→ Your objective
Within the entries below, the lines from the one with "- destruct (proj1" through the one with "eq_refl eq_refl eq_refl" are to be set down exactly, both ends kept.

BEGIN Source records

Lemma only_yes_counts_witness :
  (exists e1,
     assert_template "patient" (patient_slots "Yes" "yes" "yes" "yes")
       (reset (env __init__)) = Done e1
     /\ map activation_rule (agenda e1) = [ rule_3_low_risk ])
  /\ exists self',
    run_diagnosis 1 (with_answers "yes" "YES" "maybe" "y" __init__)
    = Done self'
    /\ facts (env self')
       = [ patient_fact "yes" "YES" "maybe" "y";
           result_fact (result_var self') ]
    /\ classify 1 __init__ (Symptoms true false false false)
       = Done (result_var self').
Proof.
  split.
  - destruct (proj1 (only_yes_counts 1 __init__ "Yes" "yes" "yes" "yes"
                       (le_n 1) init_loaded))
      as (m & _ & _ & Hlow).
    apply Hlow; intros [H _]; discriminate H.
  - destruct (proj2 (only_yes_counts 1 __init__ "yes" "YES" "maybe" "y"
                       (le_n 1) init_loaded)
                eq_refl eq_refl eq_refl eq_refl)
      as (self' & _ & Hrun & Hfacts & Hclass).
    exists self'. repeat split; assumption.
Defined.

(** ** The label *)

Lemma find_result_first pre f post :
  count_results pre = 0 -> is_result f = true ->
  find_result (pre ++ f :: post) = (m <- getitem f "message" ;; Done (Some m)).
Proof.
  unfold count_results, is_result.
  induction pre as [|g pre IH]; simpl; intros Hpre Hf.
  - now rewrite Hf.
  - destruct (String.eqb (template_name g) "result"); [discriminate|].
    now apply IH.
Qed.

Lemma find_result_none fs :
  find_result fs = Done None <-> count_results fs = 0.
Proof.
  unfold count_results, is_result.
  induction fs as [|g fs IH]; simpl; [tauto|].
  destruct (String.eqb (template_name g) "result"); [|exact IH].
  simpl. split; [|discriminate].
  destruct (getitem g "message"); discriminate.
Qed.

Lemma first_result_exists fs :
  count_results fs <> 0 ->
  exists pre f post,
    fs = pre ++ f :: post /\ count_results pre = 0 /\ is_result f = true.
Proof.
  unfold count_results.
  induction fs as [|g fs IH]; simpl; [congruence|].
  destruct (is_result g) eqn:Hg.
  - intros _. exists [], g, fs. repeat split. exact Hg.
  - intros H. destruct (IH H) as (pre & f & post & -> & Hpre & Hf).
    exists (g :: pre), f, post. simpl. rewrite Hg. repeat split; assumption.
Qed.

(** The press once the engine has returned [e2]. *)
Lemma run_diagnosis_after_engine fuel self e1 e2 :
  assert_string
    (fact_string (fever_var self) (cough_var self)
                 (loss_of_smell_var self) (contact_var self))
    (reset (env self)) = Done e1 ->
  run fuel e1 = Done e2 ->
  run_diagnosis fuel self
  = (found <- find_result (facts e2) ;;
     match found with
     | Some m => Done (set_result self e2 m)
     | None => Done (set_result self e2 could_not_determine)
     end).
Proof.
  intros H1 H2. unfold run_diagnosis.
  rewrite H1. cbn [bind]. rewrite H2. reflexivity.
Qed.
(** The forward pass of [kalman_filter] and [filter_and_sample]: one
    prediction buffer, overwritten at every step. *)
Definition filter_step (acc : F * machine) (t : nat) : F * machine :=
  let (ll, s) := acc in
  let (l, s) := condition_on (whole b_mu_predict) (whole b_sigma_predict)
                  (C_ t) (sigma_obs_ t) (data_ t)
                  (slice b_filtered_mus n t) (slice b_filtered_sigmas (n * n) t)
                  (whole b_temp_p) (whole b_temp_pn) (whole b_temp_pp) p n s in
  let s := predict (slice b_filtered_mus n t) (slice b_filtered_sigmas (n * n) t)
                   (A_ t) (sigma_states_ t)
                   (whole b_mu_predict) (whole b_sigma_predict)
                   (whole b_temp_nn) n s in
  (fadd ll l, s).

(** [kalman_filter] up to its [return]: the log-likelihood and the machine. *)
Definition kalman_filter_run : F * machine :=
  let s := np_copy b_mu_init (in_mu_init i) b_mu_predict entry in
  let s := np_copy b_sigma_init (in_sigma_init i) b_sigma_predict s in
  fold_left filter_step (seq 0 T) (f0, s).

Definition kalman_filter : result (F * ndarray * ndarray) :=
  let (ll, s) := kalman_filter_run in
  Ok (ll, np_asarray b_filtered_mus [T; n] s,
          np_asarray b_filtered_sigmas [T; n; n] s).

(** The forward pass of [rts_smoother] and [E_step]: every prediction is
    kept. *)
Definition smoother_step (acc : F * machine) (t : nat) : F * machine :=
  let (ll, s) := acc in
  let (l, s) := condition_on (slice b_mu_predicts n t) (slice b_sigma_predicts (n * n) t)
                  (C_ t) (sigma_obs_ t) (data_ t)
                  (slice b_smoothed_mus n t) (slice b_smoothed_sigmas (n * n) t)
                  (whole b_temp_p) (whole b_temp_pn) (whole b_temp_pp) p n s in
  let s := predict (slice b_smoothed_mus n t) (slice b_smoothed_sigmas (n * n) t)
                   (A_ t) (sigma_states_ t)
                   (slice b_mu_predicts n (t + 1)) (slice b_sigma_predicts (n * n) (t + 1))
                   (whole b_temp_nn) n s in
  (fadd ll l, s).

(** [mu_predicts[0] = mu_init; sigma_predicts[0] = sigma_init] and the
    forward loop. *)
Definition smoother_forward : result (F * machine) :=
  match assign_slice (slice b_mu_predicts n 0) [n] b_mu_init (in_mu_init i) entry with
  | Ok s =>
      match assign_slice (slice b_sigma_predicts (n * n) 0) [n; n]
                         b_sigma_init (in_sigma_init i) s with
      | Ok s => Ok (fold_left smoother_step (seq 0 T) (f0, s))
      | ValueError => ValueError
      | OutOfBounds => OutOfBounds
      end
  | ValueError => ValueError
  | OutOfBounds => OutOfBounds
  end.

(** The body of [for t in range(T-2,-1,-1)] in [rts_smoother]; the step reads
    its dimension off [A[t]]. *)
Definition rts_step (s : machine) (t : nat) : machine :=
  rts_backward_step (A_ t) (sigma_states_ t)
    (slice b_smoothed_mus n t) (slice b_smoothed_sigmas (n * n) t)
    (slice b_mu_predicts n (t + 1)) (slice b_sigma_predicts (n * n) (t + 1))
    (slice b_smoothed_mus n (t + 1)) (slice b_smoothed_sigmas (n * n) (t + 1))
    (whole b_temp_nn) (whole b_temp_nn2) (dim (in_A i) 1) s.

(** [range(T-2, -1, -1)] *)
Definition backwards (T0 : nat) : list nat := rev (seq 0 (T0 - 1)).

Definition rts_smoother : result (F * ndarray * ndarray) :=
  match smoother_forward with
  | Ok (ll, s) =>
      let s := fold_left rts_step (backwards T) s in
      Ok (ll, np_asarray b_smoothed_mus [T; n] s,
              np_asarray b_smoothed_sigmas [T; n; n] s)
  | ValueError => ValueError
  | OutOfBounds => OutOfBounds
  end.

(** The body of the backward loop of [filter_and_sample]: the draw at
    [t+1] is conditioned on through the dynamics, in place, with the
    dimensions that [condition_on] reads off [A[t]]. *)
Definition sample_step (s : machine) (t : nat) : machine :=
  let (_, s) := condition_on
                  (slice b_filtered_mus n t) (slice b_filtered_sigmas (n * n) t)
                  (A_ t) (sigma_states_ t) (slice b_randseq n (t + 1))
                  (slice b_filtered_mus n t) (slice b_filtered_sigmas (n * n) t)
                  (whole b_temp_n) (whole b_temp_nn) (whole b_sigma_predict)
                  (dim (in_A i) 1) (dim (in_A i) 2) s in
  sample_gaussian (slice b_filtered_mus n t) (slice b_filtered_sigmas (n * n) t)
                  (slice b_randseq n t) n s.

(** [randn] stands for [np.random.randn(T,n)]: the draws in the order in
    which they fill the array. *)
Definition filter_and_sample (randn : nat -> F) : result (F * ndarray) :=
  let s := np_copy b_mu_init (in_mu_init i) b_mu_predict entry in
  let s := np_copy b_sigma_init (in_sigma_init i) b_sigma_predict s in
  let s := upd_heap (store (whole b_randseq) (map randn (seq 0 (T * n)))) s in
  let (ll, s) := fold_left filter_step (seq 0 T) (f0, s) in
  match T with
  | 0 => OutOfBounds
  | S _ =>
      let s := sample_gaussian (slice b_filtered_mus n (T - 1))
                               (slice b_filtered_sigmas (n * n) (T - 1))
                               (slice b_randseq n (T - 1)) n s in
      let s := fold_left sample_step (backwards T) s in
      Ok (ll, np_asarray b_randseq [T; n] s)
  end.
(** An emergency-stop command of the navigator engages the lockout. *)
Lemma emergency_command_locks (speed : Z) (turn_type : string) (self : MotorController.t) :
  exists self',
    MotorController.execute_android_command
      {| MotorController.cmd_action := Some "emergency_stop";
         MotorController.cmd_speed := Some speed;
         MotorController.cmd_duration := None;
         MotorController.cmd_turn_type := Some turn_type;
         MotorController.cmd_source := Some "autonomous" |} self
    = Some (true, self')
    /\ MotorController.emergency_stop_active self' = true
    /\ MotorController.current_speed self' = 0.
Proof.
  destruct self as [? ? ? ? ? ? ? ? ? ? ? ? ? ? []].
  match goal with
  | |- exists _, ?lhs = _ /\ _ =>
      let v := eval vm_compute in lhs in change lhs with v
  end.
  eexists. split; [reflexivity|]. split; reflexivity.
Qed.

(** X21.  When the vehicle executes a decision EMERGENCY_STOP of the
    navigator, the motor controller's own lockout is engaged while the
    vehicle's flag [emergency_stop] stays clear.  Nothing in main.py releases
    that lockout: whatever passes of the main loop follow, with whatever
    decisions and app messages, RESET_EMERGENCY, MANUAL_OVERRIDE and
    MANUAL_CONTROL included, every pass returns, the controller stays locked
    at speed zero, and no GPIO call made afterwards drives a wheel. *)
Theorem navigator_emergency_stop_outlives_reset
  (self : t) (d : NavigationAI.decision) (passes : list pass) :
  emergency_stop self = false ->
  NavigationAI.action d = "EMERGENCY_STOP" ->
  exists stopped final,
    _execute_navigation_decision d self = Some (Some true, stopped)
    /\ emergency_stop stopped = false
    /\ main_loop passes stopped = Some final
    /\ stays_locked (motor_controller stopped) (motor_controller final).
Proof.
  intros Hflag Haction.
  unfold _execute_navigation_decision, on_motors, navigation_command.
  rewrite Hflag, Haction.
  change (_map_navigation_to_motor_action "EMERGENCY_STOP") with "emergency_stop".
  destruct (emergency_command_locks (NavigationAI.speed d)
              (_determine_turn_type "EMERGENCY_STOP") (motor_controller self))
    as (motors & Hrun & Hlock & Hrest).
  rewrite Hrun.
  destruct (main_loop_keeps_locked passes (set_motor_controller motors self)
              Hlock Hrest) as (final & Hloop & Hquiet).
  exists (set_motor_controller motors self), final.
  split; [reflexivity|]. split; [exact Hflag|]. split; [exact Hloop | exact Hquiet].
Qed.
Definition parseUserNotification (payload : Json) : option UserNotificationEvent :=
  if negb (isObjectPayload payload) then None
  else
    let notificationId := get payload (lit "notificationId") in
    let requestId := get payload (lit "requestId") in
    let title := get payload (lit "title") in
    let body := get payload (lit "body") in
    let priority := get payload (lit "priority") in
    let validPriority :=
      is_literal priority (lit "LOW") || is_literal priority (lit "NORMAL")
      || is_literal priority (lit "HIGH") in
    if not_type notificationId TString
       || not_type requestId TString
       || not_type title TString
       || not_type body TString
       || negb validPriority
    then None
    else Some {| un_notificationId := the_string notificationId;
                 un_requestId := the_string requestId;
                 un_title := the_string title;
                 un_body := the_string body;
                 un_priority := the_string priority |}.

Definition parseDeliveryAck (payload : Json) : option NotificationDeliveryAckEvent :=
  if negb (isObjectPayload payload) then None
  else
    let requestId := get payload (lit "requestId") in
    let notificationId := get payload (lit "notificationId") in
    let acknowledgedAt := get payload (lit "acknowledgedAt") in
    let status := get payload (lit "status") in
    let failureReason := get payload (lit "failureReason") in
    let validStatus :=
      is_literal status (lit "DELIVERED") || is_literal status (lit "FAILED") in
    if not_type requestId TString
       || not_type notificationId TString
       || not_type acknowledgedAt TString
       || negb validStatus
    then None
    else if not_type failureReason TUndefined && not_type failureReason TString
    then None
    else Some {| ack_requestId := the_string requestId;
                 ack_notificationId := the_string notificationId;
                 ack_acknowledgedAt := the_string acknowledgedAt;
                 ack_status := the_string status;
                 ack_failureReason :=
                   match failureReason with
                   | Some (JStr s) => Some s
                   | _ => None
                   end |}.

(** [null] stands both for a payload that does not parse and for the
    payload that parses to [null]. *)
Definition parseJsonPayload (buffer : list byte) : completion Json :=
  try_catch (JSON.parse (Utf8.toString buffer)) (fun _ => mret JNull).
(* ===== verification/CxxString.v ===== *)
(** * The parts of the C++ standard library that the sources use on text

    [std::string] positions ([std::size_t] with [npos]), the [find] and
    [substr] families, [std::stoi], [operator<<] and [operator>>] on [int], and
    the [std::istringstream]/[std::getline] reading functions with their [fail]
    and [eof] bits.  The functions follow the C++17 wording (C locale). *)

From stdpp Require Import base list strings.
From Stdlib Require Import Ascii ZArith Lia.
From S2P Require Import Prelude.

Local Open Scope Z_scope.

(** ** Machine integers *)

Definition size_max : Z := 2 ^ 64 - 1.
Definition wrap64 (x : Z) : Z := x mod 2 ^ 64.
Definition wrap32 (x : Z) : Z := x mod 2 ^ 32.
Definition wrap16 (x : Z) : Z := x mod 2 ^ 16.
(** Two's-complement reading of the low [w] bits. *)
Definition sext (w : Z) (x : Z) : Z := (x + 2 ^ (w - 1)) mod 2 ^ w - 2 ^ (w - 1).
Definition int_min : Z := - 2 ^ 31.
Definition int_max : Z := 2 ^ 31 - 1.
Definition is_int (x : Z) : bool := (int_min <=? x) && (x <=? int_max).

Lemma wrap64_small x : 0 <= x < 2 ^ 64 → wrap64 x = x.
Proof. apply Z.mod_small. Qed.
Lemma wrap32_small x : 0 <= x < 2 ^ 32 → wrap32 x = x.
Proof. apply Z.mod_small. Qed.
Lemma wrap64_range x : 0 <= wrap64 x < 2 ^ 64.
Proof. apply Z.mod_pos_bound. lia. Qed.
Lemma sext_small w x :
  0 < w → - 2 ^ (w - 1) <= x < 2 ^ (w - 1) → sext w x = x.
Proof.
  intros Hw Hx. unfold sext. assert (2 ^ w = 2 * 2 ^ (w - 1)) as Hp.
  { rewrite <-Z.pow_succ_r by lia. f_equal. lia. }
  rewrite Z.mod_small; lia.
Qed.
#[export] Hint Rewrite wrap64_small using lia : cxx.

(** ** Characters *)

Definition is_space (c : ascii) : bool :=
  let n := nat_of_ascii c in
  ((n =? 32) || ((9 <=? n) && (n <=? 13)))%nat.
Definition is_digit (c : ascii) : bool :=
  let n := nat_of_ascii c in ((48 <=? n) && (n <=? 57))%nat.
Definition digit_val (c : ascii) : Z := Z.of_nat (nat_of_ascii c) - 48.
Definition digit_char (d : Z) : ascii := ascii_of_nat (Z.to_nat (48 + d)).

Lemma digit_char_spec d :
  0 <= d < 10 → is_digit (digit_char d) = true ∧ digit_val (digit_char d) = d.
Proof.
  intros Hd. unfold is_digit, digit_val, digit_char.
  rewrite nat_ascii_embedding by lia. split; [|lia].
  apply andb_true_iff; split; apply Nat.leb_le; lia.
Qed.
Lemma digit_not_space c : is_digit c = true → is_space c = false.
Proof.
  unfold is_digit, is_space. intros [? ?]%andb_true_iff. zbool.
  apply orb_false_iff; split; [apply Nat.eqb_neq; lia|].
  apply andb_false_iff. right. apply Nat.leb_gt. lia.
Qed.

(** ** [std::string] *)

Definition npos : Z := size_max.
Definition size (s : bytes) : Z := Z.of_nat (length s).

Fixpoint index_of (P : ascii → bool) (s : bytes) : option nat :=
  match s with
  | [] => None
  | c :: s' => if P c then Some 0%nat else S <$> index_of P s'
  end.

(** [s.find(c, pos)] *)
Definition find_char (s : bytes) (c : ascii) (pos : Z) : Z :=
  if size s <=? pos then npos
  else match index_of (Ascii.eqb c) (drop (Z.to_nat pos) s) with
       | Some i => pos + Z.of_nat i
       | None => npos
       end.

Fixpoint starts_with (p s : bytes) : bool :=
  match p, s with
  | [], _ => true
  | _, [] => false
  | a :: p', b :: s' => Ascii.eqb a b && starts_with p' s'
  end.

Fixpoint find_sub (p s : bytes) : option nat :=
  if starts_with p s then Some 0%nat
  else match s with
       | [] => None
       | _ :: s' => S <$> find_sub p s'
       end.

END Source records

→ Output of the task
  - destruct (proj1 (only_yes_counts 1 __init__ "Yes" "yes" "yes" "yes"
                       (le_n 1) init_loaded))
      as (m & _ & _ & Hlow).
    apply Hlow; intros [H _]; discriminate H.
  - destruct (proj2 (only_yes_counts 1 __init__ "yes" "YES" "maybe" "y"
                       (le_n 1) init_loaded)
                eq_refl eq_refl eq_refl eq_refl)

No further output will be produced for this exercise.